Health - Missing DNA tied to Schizophrenia

Two huge international studies show that people who lack certain chunks of DNA run a dramatically higher risk of getting schizophrenia, a finding that could help open new doors to understanding and diagnosing the disease.

These deletions are rare, each found in less than 1% of schizophrenia patients. But each one boosts the risk of disease by as much as 15-fold, by one estimate.
Scientists said studying such abnormalities may help them find new medications by shedding light on what causes the disease. And if enough rare aberrations can be found eventually, they may be combined into a test to help in diagnosis, said Kari Stefansson, chief executive officer of deCode Genetics of Reykjavik, Iceland, and an author of one of the studies.
Schizophrenia is currently diagnosed by its symptoms.
The human DNA can be thought of as a very long string of letters — about 3 billion of them — that sometimes form words (genes). Each newly identified deletion removes a section of about half a million to 2 million letters.
In the past, scientists have found specific genes and deletions linked to schizophrenia risk. But the new work is notable because two large studies independently identified the same two DNA deletions, and those aberrations have such a big impact on disease risk. Stefansson's paper also reports evidence for a third deletion.
While the DNA deletions are linked to only a tiny fraction of schizophrenia cases, it's not unusual that a very rare cause of a disease provides insights that apply more generally, said Dr. Pamela Sklar of Massachusetts General Hospital, an author of the other paper. She said such knowledge can lead to treatments for many people.
Both papers were published online Wednesday by the journal Nature. Experts not connected with the work praised the results.
"This is tremendous" for basic research into the disease, said Dr. Linda Brzustowicz of Rutgers University. But since the deletions found so far are related to such a small fraction of schizophrenia cases, she said it's too early for companies to offer to test people for them.
Stefansson's paper, which included authors from more than a dozen centers in the United States, Europe and China, reported findings from DNA tests in about 4,700 people with schizophrenia and more than 40,000 healthy people. Sklar's paper, which included scientists from 11 institutes in the United States, Europe and Australia, tested about 3,400 people with schizophrenia and 3,200 others.
Both papers found that while the deletions were rare in schizophrenia patients, they were even rarer in people without the disease. Scientists say the disease results from a combination of genetic predisposition and environmental influences.
The two deletions found by both research groups boost schizophrenia risk 12-fold and 15-fold, Stefansson's group calculated. A third deletion his group found appears to raise risk about threefold.

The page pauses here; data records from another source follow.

(* ===== verification/MultipartFacts.v ===== *)
(** * What a multipart reader delivers (src/src/multipart.rs)

    A body rendered from parts is read back as these parts, however the stream cuts
    it into chunks: with a [Content-Length] any contents, without one any contents
    in which no carriage return comes too close to the end.  That last condition is
    needed: [InnerField::read_stream] hands out the bytes behind a carriage return
    without looking for the delimiter in them. *)
From S2P Require Import Prelude StrLib Errors Http Response Payload PayloadHelper PayloadReads Multipart MultipartSafe.
Open Scope Z_scope.

Section Delivery.
Context {S : Type} `{Stm : Stream S} `{!FiniteStream S}.
Context {H : Type} `{HeaderMap H} `{HeaderConv} `{HeaderBlocks} {Mime : Type} `{MimeCrate Mime}.
Notation PH := (PayloadHelper S).
Notation World := (World (S := S)).

(** ** Bodies *)

Record Part : Type := mkPart { part_block : bytes; part_headers : H; part_data : bytes }.

Definition delimiter (boundary : bytes) : bytes := CRLF ++ DASHES ++ boundary.

(** Contents that [read_stream] reads to their end: behind every carriage return at
    which it looks there are as many bytes as in a delimiter, and they are not the
    delimiter. *)
Inductive stream_ok (boundary : bytes) : bytes -> Prop :=
| so_plain data : 13 ∉ data -> stream_ok boundary data
| so_jump pre blk data :
    13 ∉ pre -> length (13 :: blk) = length (delimiter boundary) ->
    13 :: blk <> delimiter boundary -> stream_ok boundary data ->
    stream_ok boundary (pre ++ (13 :: blk) ++ data).

(** The header block ends at its first empty line and parses to the headers, which
    announce no nested stream; the contents have the announced length, or can be
    delimited. *)
Definition part_ok (boundary : bytes) (p : Part) : Prop :=
  find_end [13; 10; 13; 10] 0 (part_block p) = Some (length (part_block p)) /\
  (exists hdrs, parse_headers MAX_HEADERS (part_block p) = Ok (Some hdrs) /\
     convert_headers hdrs hm_empty = Ok (part_headers p)) /\
  mime_type_ (part_mime (part_headers p)) <> MULTIPART /\
  match InnerField_new boundary (part_headers p) with
  | Ok f => match if_length f with
            | Some len => len = lenZ (part_data p)
            | None => stream_ok boundary (part_data p)
            end
  | Err _ => False
  end.

Definition render_part (boundary : bytes) (p : Part) : bytes :=
  DASHES ++ boundary ++ CRLF ++ part_block p ++ part_data p ++ CRLF.
Definition render_end (boundary : bytes) : bytes := DASHES ++ boundary ++ DASHES ++ CRLF.
Definition render_parts (boundary : bytes) (ps : list Part) : bytes :=
  concat (render_part boundary <$> ps) ++ render_end boundary.

(** Lines before the first boundary. *)
Definition preamble_ok (boundary : bytes) (lines : list bytes) : Prop :=
  Forall (fun l => 10 ∉ l /\ skip_line boundary (l ++ [10]) = Ret None) lines.
Definition render_preamble (lines : list bytes) : bytes := concat ((fun l => l ++ [10]) <$> lines).

(** ** Reading a stream to its end *)

Inductive field_reads (f : Field (H := H) (Mime := Mime)) : World -> bytes -> World -> Prop :=
| fld_end w w' : Field_poll f w = Ret (Ready None, w') -> field_reads f w [] w'
| fld_chunk w b w' d w'' :
    Field_poll f w = Ret (Ready (Some b), w') -> field_reads f w' d w'' ->
    field_reads f w (b ++ d) w''.

(** The application takes the fields in turn, reads each to its end and drops it. *)
Inductive stream_reads (mp : Multipart) : World -> list (H * bytes) -> World -> Prop :=
| str_end w w' :
    Multipart_poll mp w = Ret (Ready None, mp, w') -> stream_reads mp w [] w'
| str_field w f w1 d w2 w3 ps w4 :
    Multipart_poll mp w = Ret (Ready (Some (MI_Field f)), mp, w1) ->
    field_reads f w1 d w2 -> item_drop (MI_Field f) w2 = Ret w3 ->
    stream_reads mp w3 ps w4 -> stream_reads mp w ((fd_headers f, d) :: ps) w4.

(** ** Fields *)

(** Successive polls of a field until it ends. *)
Inductive inner_reads : InnerField -> PH -> bytes -> InnerField -> PH -> Prop :=
| inr_end f pl f' pl' :
    InnerField_poll true f pl = Ret (Ready None, f', pl') -> inner_reads f pl [] f' pl'
| inr_chunk f pl b f1 pl1 d f' pl' :
    InnerField_poll true f pl = Ret (Ready (Some b), f1, pl1) ->
    inner_reads f1 pl1 d f' pl' -> inner_reads f pl (b ++ d) f' pl'.

(** The end of a field takes the line break behind its contents. *)
Lemma read_crlf (pl : PH) rest :
  ph_wf pl -> pending pl = CRLF ++ rest ->
  exists pl', readline pl = Ret (Ready (Some CRLF), pl') /\ ph_wf pl' /\ pending pl' = rest.
Proof.
  intros Hwf Hp. apply (readline_pending [13] rest pl); [done|set_solver|done].
Qed.

Lemma read_len_pending body more (pl : PH) :
  ph_wf pl -> body <> [] -> pending pl = body ++ more ->
  exists k pl', 0 <= k <= lenZ body /\
    read_len pl (lenZ body) = Ret (Ready (Some (takeZ k body)), lenZ (dropZ k body), pl') /\
    ph_wf pl' /\ pending pl' = dropZ k body ++ more.
Proof.
  intros Hwf Hne Hp.
  assert (0 < lenZ body) by (destruct body; [done|lenZ_lia]).
  destruct (readany_spec pl Hwf) as (r & pl1 & Hr & Hwf1 & Hspec).
  destruct r as [[c|]| |e].
  2, 3, 4: destruct Hspec as (Hc & _ & Hd); unfold pending in Hp; rewrite Hc, Hd in Hp;
    by destruct body.
  pose proof (lenZ_nonneg c). set (k := Z.min (lenZ c) (lenZ body)).
  assert (takeZ k c = takeZ k body /\ dropZ k c ++ pending pl1 = dropZ k body ++ more) as [Ht Hd].
  { rewrite <-(takeZ_app_l k c (pending pl1)), <-(takeZ_app_l k body more),
      <-(dropZ_app_l k c (pending pl1)), <-(dropZ_app_l k body more) by lia.
    rewrite <-Hspec, <-Hp. done. }
  eexists k, _. split; [lia|]. unfold read_len. rewrite (proj2 (Z.eqb_neq _ _)) by lia.
  rewrite Hr. simpl. fold k. rewrite Ht, lenZ_dropZ by lia. split; [done|].
  case_bool_decide as Hnil; [rewrite Hnil in Hd; done|].
  split; [by apply unread_data_wf|]. by rewrite unread_data_pending.
Qed.

(** A field with its length. *)
Lemma sized_field_reads boundary eof data rest (pl : PH) :
  ph_wf pl -> pending pl = data ++ CRLF ++ rest ->
  exists f' pl', inner_reads (mkInnerField true boundary eof (Some (lenZ data))) pl data f' pl' /\
    if_payload f' = false /\ ph_wf pl' /\ pending pl' = rest.
Proof.
  remember (work pl) as n eqn:Hn. revert data pl Hn.
  induction (lt_wf n) as [n _ IH]. intros data pl -> Hwf Hp.
  destruct (decide (data = [])) as [->|Hne].
  { destruct (read_crlf pl rest Hwf Hp) as (pl' & Hr & Hwf' & Hp').
    exists (mkInnerField false boundary true (Some 0)), pl'. split; [|done].
    constructor. unfold InnerField_poll. simpl. by rewrite Hr. }
  destruct (read_len_pending data (CRLF ++ rest) pl Hwf Hne Hp) as (k & pl1 & Hk & Hr & Hwf1 & Hp1).
  pose proof (read_len_post False pl (lenZ data) (lenZ_nonneg _) Hwf) as Hpost.
  rewrite Hr in Hpost. destruct Hpost as [_ [_ Hw]].
  destruct (IH (work pl1) ltac:(lia) (dropZ k data) pl1 eq_refl Hwf1 Hp1)
    as (f' & pl' & Hreads & Hend).
  exists f', pl'. split; [|done]. rewrite <-(takeZ_dropZ k data) at 2.
  eapply inr_chunk; [|exact Hreads]. unfold InnerField_poll. simpl. by rewrite Hr.
Qed.

(** A field that ends at its delimiter. *)
Lemma read_stream_plain boundary pre more (pl : PH) :
  ph_wf pl -> 13 ∉ pre -> pre <> [] -> pending pl = pre ++ 13 :: more ->
  exists pl', read_stream pl boundary = Ret (Ready (Some pre), pl') /\
    ph_wf pl' /\ pending pl' = 13 :: more.
Proof.
  intros Hwf Hpre Hne Hp.
  destruct (read_byte_pending 13 pre more pl Hwf Hpre Hp) as (pl1 & Hr & Hwf1 & Hp1).
  assert (0 < lenZ pre) by (destruct pre; [done|lenZ_lia]).
  exists (unread_data [13] pl1). unfold read_stream. rewrite Hr. simpl.
  rewrite (proj2 (Z.eqb_neq _ _)) by lenZ_lia. rewrite usize_sub_ok by lenZ_lia. simpl.
  replace (lenZ (pre ++ [13]) - 1) with (lenZ pre) by lenZ_lia.
  rewrite takeZ_app_l, dropZ_app_r, takeZ_all, Z.sub_diag, dropZ_0 by lia.
  split; [done|]. split; [by apply unread_data_wf|]. rewrite unread_data_pending. by rewrite Hp1.
Qed.

Lemma slice_is_delimiter boundary c :
  lenZ c = lenZ boundary + 4 ->
  and_then (slice_is 0 2 c CRLF)
    (and_then (slice_is 2 4 c DASHES) (slice_is 4 (lenZ c) c boundary)) =
  Ret (bool_decide (c = delimiter boundary)).
Proof.
  intros Hl. pose proof (lenZ_nonneg boundary). unfold slice_is, slice, and_then.
  rewrite !(proj2 (Z.leb_le _ _)) by lia. simpl.
  destruct c as [|c0 [|c1 [|c2 [|c3 c]]]];
    try (rewrite ?lenZ_cons, ?lenZ_nil in Hl; lia).
  assert (takeZ (lenZ (c0 :: c1 :: c2 :: c3 :: c) - 4) (dropZ 4 (c0 :: c1 :: c2 :: c3 :: c)) = c) as Hc.
  { change (dropZ 4 (c0 :: c1 :: c2 :: c3 :: c)) with c. apply takeZ_all. rewrite !lenZ_cons. lia. }
  rewrite Hc. unfold delimiter, CRLF, DASHES, takeZ, dropZ. simpl.
  repeat case_bool_decide; simplify_eq/=; try done; f_equal; naive_solver.
Qed.

Lemma read_stream_cr boundary blk more (pl : PH) :
  ph_wf pl -> lenZ (13 :: blk) = lenZ boundary + 4 -> pending pl = (13 :: blk) ++ more ->
  exists pl', ph_wf pl' /\
    if decide (13 :: blk = delimiter boundary)
    then read_stream pl boundary = Ret (Ready None, pl') /\ pending pl' = pending pl
    else read_stream pl boundary = Ret (Ready (Some (13 :: blk)), pl') /\ pending pl' = more.
Proof.
  intros Hwf Hl Hp.
  destruct (read_byte_pending 13 [] (blk ++ more) pl Hwf ltac:(set_solver) Hp)
    as (pl1 & Hr & Hwf1 & Hp1). simpl in Hr.
  pose proof (unread_data_wf [13] pl1 Hwf1) as Hwf2.
  assert (pending (unread_data [13] pl1) = (13 :: blk) ++ more) as Hp2
    by (by rewrite unread_data_pending, Hp1).
  destruct (read_exact_pending (lenZ boundary + 4) _ Hwf2) as (pl3 & Hr3 & Hwf3 & Hp3).
  { rewrite Hp2, lenZ_app. pose proof (lenZ_nonneg boundary). pose proof (lenZ_nonneg more). lia. }
  rewrite Hp2, <-Hl, takeZ_app_l, takeZ_all in Hr3 by lia.
  rewrite Hp2, <-Hl, dropZ_app_r, Z.sub_diag, dropZ_0 in Hp3 by lia.
  assert (read_stream pl boundary =
    if bool_decide (13 :: blk = delimiter boundary)
    then Ret (Ready None, unread_data (13 :: blk) pl3)
    else Ret (Ready (Some (13 :: blk)), pl3)) as Hstream.
  { unfold read_stream. rewrite Hr. cbn [mbind run_bind]. cbv beta iota zeta.
    change (lenZ [13] =? 1) with true. cbv iota. rewrite <-Hl, Hr3.
    cbn [mbind run_bind]. rewrite slice_is_delimiter by done. simpl. by case_bool_decide. }
  case_decide as Hd; rewrite Hstream.
  - exists (unread_data (13 :: blk) pl3). split; [by apply unread_data_wf|].
    rewrite bool_decide_eq_true_2 by done. split; [done|]. by rewrite unread_data_pending, Hp3.
  - exists pl3. rewrite bool_decide_eq_false_2 by done. done.
Qed.
Lemma read_copy_md_frame (pl : PH) max_size :
  ph_wf pl -> pending pl = full -> len <= max_size ->
  exists pl', ph_wf pl' /\ pending pl' = full /\
    read_copy_md pl (is_masked genmask) max_size =
    Ret (Ready (Some (header_len len genmask, finished, code, len, genmask)), pl').
Proof.
  intros Hwf Hp Hmax. unfold read_copy_md. cbv zeta.
  assert (Hfull : header_len len genmask <= lenZ full)
    by (unfold header_len, frame_bytes; lenZ_lia).
  pose proof header_len_eq as Hh.
  assert (Hpre : forall n, takeZ n full ++ dropZ n full = full) by (intros; apply takeZ_dropZ).
  assert (Htl : forall n, 0 <= n <= header_len len genmask -> lenZ (takeZ n full) = n)
    by (intros; apply lenZ_takeZ; lia).
  assert (Hh2 : 2 + lenZ (len_ext len) <= header_len len genmask)
    by (unfold header_len; lenZ_lia).
  edestruct (with_copy_pending (X := frame_md) 2 pl) as (pl1 & Hwf1 & Hp1 & ->);
    [done|rewrite Hp; lenZ_lia|].
  rewrite Hp in Hp1 |- *.
  destruct (prefix_first (takeZ 2 full) _ (Hpre 2)) as [-> ->]; [rewrite Htl; lenZ_lia|].
  destruct (op_byte_bits finished code Hcode) as [-> ->].
  destruct (length_byte_bits (is_masked genmask) (len7 len) (len7_range len (proj1 Hlen)))
    as [-> ->].
  replace (negb (is_masked genmask) && is_masked genmask) with false by (by destruct genmask).
  replace (is_masked genmask && negb (is_masked genmask)) with false by (by destruct genmask).
  rewrite decide_False by done.
  pose proof (fun n => prefix_ext (takeZ n full) _ (Hpre n)) as Hext.
  rewrite lenZ_len_ext in *. unfold len7. destruct (Z.ltb_spec len 126) as [H126|H126].
  - rewrite (proj2 (Z.eqb_neq len 126)), (proj2 (Z.eqb_neq len 127)) by lia.
    apply read_copy_tail; try done;
        rewrite lenZ_len_ext; repeat case_match; lia.
  - destruct (Z.leb_spec len 65535) as [H64k|H64k]; simpl.
    + edestruct (with_copy_pending (X := frame_md) 4 pl1) as (pl2 & Hwf2 & Hp2 & ->);
        [done|rewrite Hp1; lia|].
      rewrite Hp1 in Hp2 |- *. rewrite Hext by (rewrite ?Htl; lia). apply read_copy_tail; try done;
        rewrite lenZ_len_ext; repeat case_match; lia.
    + edestruct (with_copy_pending (X := frame_md) 10 pl1) as (pl2 & Hwf2 & Hp2 & ->);
        [done|rewrite Hp1; lia|].
      rewrite Hp1 in Hp2 |- *. rewrite Hext by (rewrite ?Htl; lia). apply read_copy_tail; try done;
        rewrite lenZ_len_ext; repeat case_match; lia.
Qed.
End Prefix.

(** The rendered frame is its header followed by the masked payload. *)
Lemma message_frame_bytes slack payload code finished genmask :
  is_bytes payload -> is_bytes slack -> is_u64 (lenZ payload) ->
  (forall m, genmask = Some m -> is_u32 m) ->
  message slack payload code finished genmask =
  frame_bytes finished code (lenZ payload) genmask (masked_by genmask payload).
Proof.
  intros Hp Hs Hl Hm. unfold message, frame_bytes. cbv zeta.
  assert (Hhdr : (if lenZ payload <? 126
     then [op_byte finished code; Z.lor (match genmask with Some _ => 128 | None => 0 end) (lenZ payload)]
     else if lenZ payload <=? 65535
          then [op_byte finished code; Z.lor (match genmask with Some _ => 128 | None => 0 end) 126]
               ++ bo_write_u16 (lenZ payload)
          else [op_byte finished code; Z.lor (match genmask with Some _ => 128 | None => 0 end) 127]
               ++ bo_write_u64 (lenZ payload)) =
    [op_byte finished code; Z.lor (if is_masked genmask then 128 else 0) (len7 (lenZ payload))]
      ++ len_ext (lenZ payload)).
  { unfold len7, len_ext. pose proof (lenZ_nonneg payload).
    destruct (Z.ltb_spec (lenZ payload) 126); [by destruct genmask|].
    destruct (Z.leb_spec (lenZ payload) 65535).
    - rewrite bo_write_u16_ok by (unfold is_u16; lia). by destruct genmask.
    - rewrite bo_write_u64_ok by done. by destruct genmask. }
  fold (op_byte finished code). rewrite Hhdr.
  destruct genmask as [m|]; cbn [mask_bytes masked_by is_masked]; [|by rewrite <-app_assoc].
  assert (lenZ (word_bytes big 4 m) = 4) as H4 by (unfold lenZ; by rewrite length_word_bytes).
  rewrite takeZ_app_r by lenZ_lia. rewrite <-app_assoc. do 3 f_equal.
  unfold apply_mask. rewrite apply_mask_fast32_eq by (by apply Hm || by apply Forall_app).
  unfold apply_mask_fallback. rewrite imap_app.
  rewrite takeZ_app_l, takeZ_all; [done|..]; unfold lenZ in *; rewrite length_imap; lia.
Qed.

Lemma parse_body_ok (pl : PH) finished code genmask payload rest :
  is_bytes payload -> is_u64 (lenZ payload) -> (forall m, genmask = Some m -> is_u32 m) ->
  (code = Op_Ping \/ code = Op_Pong \/ code = Op_Close -> lenZ payload <= 125) ->
  ph_wf pl ->
  pending pl = frame_bytes finished code (lenZ payload) genmask (masked_by genmask payload ++ rest) ->
  exists pl', parse_body pl (header_len (lenZ payload) genmask, finished, code, lenZ payload, genmask) =
    Ret (Ready (Some (mkFrame finished code payload)), pl') /\ ph_wf pl' /\ pending pl' = rest.
Proof.
  intros Hb Hl Hm Hctl Hwf Hp. unfold parse_body.
  set (len := lenZ payload) in *.
  assert (lenZ (masked_by genmask payload) = len) as Hml.
  { destruct genmask; simpl; unfold len, lenZ; by rewrite ?length_fallback. }
  assert (Hh : 0 <= header_len len genmask) by (unfold header_len; lenZ_lia).
  set (hd := [op_byte finished code; Z.lor (if is_masked genmask then 128 else 0) (len7 len)]
       ++ len_ext len ++ mask_bytes genmask).
  assert (Hhd : lenZ hd = header_len len genmask)
    by (unfold hd, header_len; lenZ_lia).
  assert (pending pl = hd ++ masked_by genmask payload ++ rest) as Hp'.
  { rewrite Hp. unfold hd, frame_bytes. by rewrite <-!app_assoc. }
  assert (lenZ (masked_by genmask payload ++ rest) = len + lenZ rest) as Hmr by lenZ_lia.
  destruct (can_read_pending (header_len len genmask + len) pl Hwf)
    as (pl1 & -> & Hwf1 & Hp1 & Hc1).
  { rewrite Hp', lenZ_app. subst len. lenZ_lia. }
  simpl. destruct (drop_payload_pending (header_len len genmask) pl1 Hwf1)
    as (pl2 & -> & Hwf2 & Hc2 & Hs2 & Hp2); [subst len; lenZ_lia|].
  assert (pending pl2 = masked_by genmask payload ++ rest) as Hp2'.
  { rewrite Hp2, Hp1, Hp'. rewrite dropZ_app_r, dropZ_0 by lia. done. }
  simpl. destruct (Z.eqb_spec len 0) as [H0len|H0len].
  { exists pl2. assert (payload = []) as -> by (apply lenZ_nil_inv; subst len; lia).
    split_and!; [done..|]. rewrite Hp2'. by destruct genmask. }
  destruct (read_exact_pending len pl2 Hwf2) as (pl3 & -> & Hwf3 & Hp3).
  { rewrite Hp2'. subst len. lenZ_lia. }
  rewrite Hp2' in Hp3 |- *. rewrite takeZ_app_l, takeZ_all by lia. simpl.
  rewrite dropZ_app_r, dropZ_0 in Hp3 by lia.
  rewrite (proj2 (andb_false_iff _ _)), (proj2 (andb_false_iff _ _)).
  - exists pl3. split_and!; [|done..]. do 4 f_equal.
    destruct genmask as [m|]; simpl; [|done]. unfold apply_mask.
    rewrite apply_mask_fast32_eq;
      [|apply fallback_is_bytes; [done|apply word_bytes_ok]|by apply Hm].
    by rewrite fallback_involutive.
  - case_bool_decide; [right; apply Z.ltb_ge; naive_solver|by left].
  - destruct code; simpl; try (by left); right; apply Z.ltb_ge; naive_solver.
Qed.
(* ===== verification/Decoder.v ===== *)
(** * Body decoders (src/src/server/h1.rs, [Decoder] and [ChunkedState])

    The three ways a request body is delimited, decoded from whatever part of it
    is in the read buffer.  [u64] arithmetic wraps, as it does in release builds. *)
From S2P Require Import Prelude StrLib Errors.
Open Scope Z_scope.

Inductive ChunkedState : Type :=
| Size | SizeLws | Extension | SizeLf | ChunkBody | BodyCr | BodyLf | EndCr | EndLf | ChunkEnd.

Inductive Kind : Type :=
| Length (remaining : Z)
| Chunked (state : ChunkedState) (size : Z)
| Eof (is_eof : bool).

#[export] Instance ChunkedState_eq_dec : EqDecision ChunkedState.
Proof. solve_decision. Defined.
#[export] Instance Kind_eq_dec : EqDecision Kind.
Proof. solve_decision. Defined.

Definition Decoder_length (x : Z) : Kind := Length x.
Definition Decoder_chunked : Kind := Chunked Size 0.
Definition Decoder_eof : Kind := Eof false.

Definition Decoder_is_eof (k : Kind) : bool :=
  match k with
  | Length 0 | Chunked ChunkEnd _ | Eof true => true
  | _ => false
  end.

(** [u64] arithmetic of a release build. *)
Definition u64_wrap (n : Z) : Z := n mod 2 ^ 64.

Definition invalid_input (msg : string) : IoError := mkIoError InvalidInput msg.

(** A step of the machine: the answer, the rest of the buffer, [size] and [buf]. *)
Definition step_result : Type := poll ChunkedState IoError * bytes * Z * option bytes.

(** [byte!]: answers [NotReady] on an empty buffer and takes one byte otherwise. *)
Definition with_byte (rdr : bytes) (size : Z) (k : Z -> bytes -> step_result) : step_result :=
  match rdr with
  | b :: rdr => k b rdr
  | [] => (NotReady, [], size, None)
  end.

Definition read_size (rdr : bytes) (size : Z) : step_result :=
  let radix := 16 in
  with_byte rdr size (fun b rdr =>
    if (48 <=? b) && (b <=? 57) then
      (Ready Size, rdr, u64_wrap (u64_wrap (size * radix) + (b - 48)), None)
    else if (97 <=? b) && (b <=? 102) then
      (Ready Size, rdr, u64_wrap (u64_wrap (size * radix) + (b + 10 - 97)), None)
    else if (65 <=? b) && (b <=? 70) then
      (Ready Size, rdr, u64_wrap (u64_wrap (size * radix) + (b + 10 - 65)), None)
    else if (b =? 9) || (b =? 32) then (Ready SizeLws, rdr, size, None)
    else if b =? 59 then (Ready Extension, rdr, size, None)
    else if b =? 13 then (Ready SizeLf, rdr, size, None)
    else (PErr (invalid_input "Invalid chunk size line: Invalid Size"), rdr, size, None)).

Definition read_size_lws (rdr : bytes) (size : Z) : step_result :=
  with_byte rdr size (fun b rdr =>
    (* LWS can follow the chunk size, but no more digits can come *)
    if (b =? 9) || (b =? 32) then (Ready SizeLws, rdr, size, None)
    else if b =? 59 then (Ready Extension, rdr, size, None)
    else if b =? 13 then (Ready SizeLf, rdr, size, None)
    else (PErr (invalid_input "Invalid chunk size linear white space"), rdr, size, None)).
(* ===== verification/Pipeline.v ===== *)
(** * The request pipeline (src/src/pipeline.rs, src/src/middleware/mod.rs)

    A request runs through the [start] methods of the middlewares, the handler, the
    [response] methods, the writing of the response and its body, and the [finish]
    methods in reverse order.  The pipeline is a state machine advanced by
    [poll_io] and [poll].

    A future is known by how often it answers [NotReady] and by its result; a
    streaming body or actor by the answers it gives to successive polls.  The trace
    of calls made to the middlewares and the handler is kept beside the state. *)
From S2P Require Import Prelude Errors Http Response.
Open Scope Z_scope.

(** A boxed future: [NotReady] [fut_wait] times ([None]: for ever), then its result. *)
Record Fut (T : Type) : Type := mkFut { fut_wait : option nat; fut_result : result T Error }.
Arguments mkFut {T}. Arguments fut_wait {T}. Arguments fut_result {T}.

Definition fut_poll {T} (f : Fut T) : poll T Error * Fut T :=
  match fut_wait f with
  | None => (NotReady, f)
  | Some (S n) => (NotReady, mkFut (Some n) (fut_result f))
  | Some O => (match fut_result f with Ok t => Ready t | Err e => PErr e end, f)
  end.

Inductive HandlerType : Type := HT_Normal (idx : Z) | HT_Handler (idx : Z) | HT_Default.

(** Frames of an actor body ([context::Frame]); a drain is known by its receiver. *)
Inductive ActorFrame : Type := Frame_Chunk (c : option Binary) | Frame_Drain (rx : nat).

(** [BodyStream] and [ActorHttpContext]: the answers to successive polls. *)
Definition BodyStream : Type := list (poll (option bytes) Error).
Record ActorContext : Type := mkCtx {
  ctx_script : list (poll (option (list ActorFrame)) Error);
  ctx_is_disconnected : bool;
}.

Definition stream_poll (s : BodyStream) : poll (option bytes) Error * BodyStream :=
  match s with
  | x :: s => (x, s)
  | [] => (NotReady, [])
  end.
Definition ctx_poll (c : ActorContext) : poll (option (list ActorFrame)) Error * ActorContext :=
  match ctx_script c with
  | x :: s => (x, mkCtx s (ctx_is_disconnected c))
  | [] => (NotReady, c)
  end.
Definition ctx_disconnected (c : ActorContext) : ActorContext := mkCtx (ctx_script c) true.

Inductive WriterState : Type := WS_Done | WS_Pause.

Inductive RunningState : Type := Running | Paused | RDone.
#[export] Instance RunningState_eq_dec : EqDecision RunningState.
Proof. solve_decision. Defined.
Definition pause (r : RunningState) : RunningState := if decide (r = RDone) then r else Paused.
Definition resume (r : RunningState) : RunningState := if decide (r = RDone) then r else Running.

Inductive IOState : Type :=
| IO_Response | IO_Payload (body : BodyStream) | IO_Actor (ctx : ActorContext) | IO_Done.

(** Calls made on the way. *)
Inductive call : Type := Call_start (i : Z) | Call_handler | Call_response (i : Z) | Call_finish (i : Z).
#[export] Instance call_eq_dec : EqDecision call.
Proof. solve_decision. Defined.

Section Pipelines.
Context {H : Type} `{HeaderMap H} {Rq : Type}.
Notation Resp := (InnerHttpResponse H).

(** ** Middlewares (src/src/middleware/mod.rs) *)
Inductive Started : Type :=
| Started_Done | Started_Response (r : Resp) | Started_Future (f : Fut (option Resp)).
Inductive MwResponse : Type := Resp_Done (r : Resp) | Resp_Future (f : Fut Resp).
Inductive Finished : Type := Finished_Done | Finished_Future (f : Fut unit).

Sklar said she was "absolutely delighted" that the papers found the two deletions independently, using different methods.
Anne Pulver, a schizophrenia genetics expert at Johns Hopkins University, said the papers represent a welcome shift in focus for finding genetic variants that affect risk of schizophrenia.
Traditionally, that search has centered on relatively common variants, each with little effect on an individual's risk. The new approach seeks rare variants that play a larger role. The new approach should help identify subgroups of patients with different genetic causes for their disease, she said. Eventually that could lead to treatments that are tailored to the differing biological causes, with improved outcomes, she said.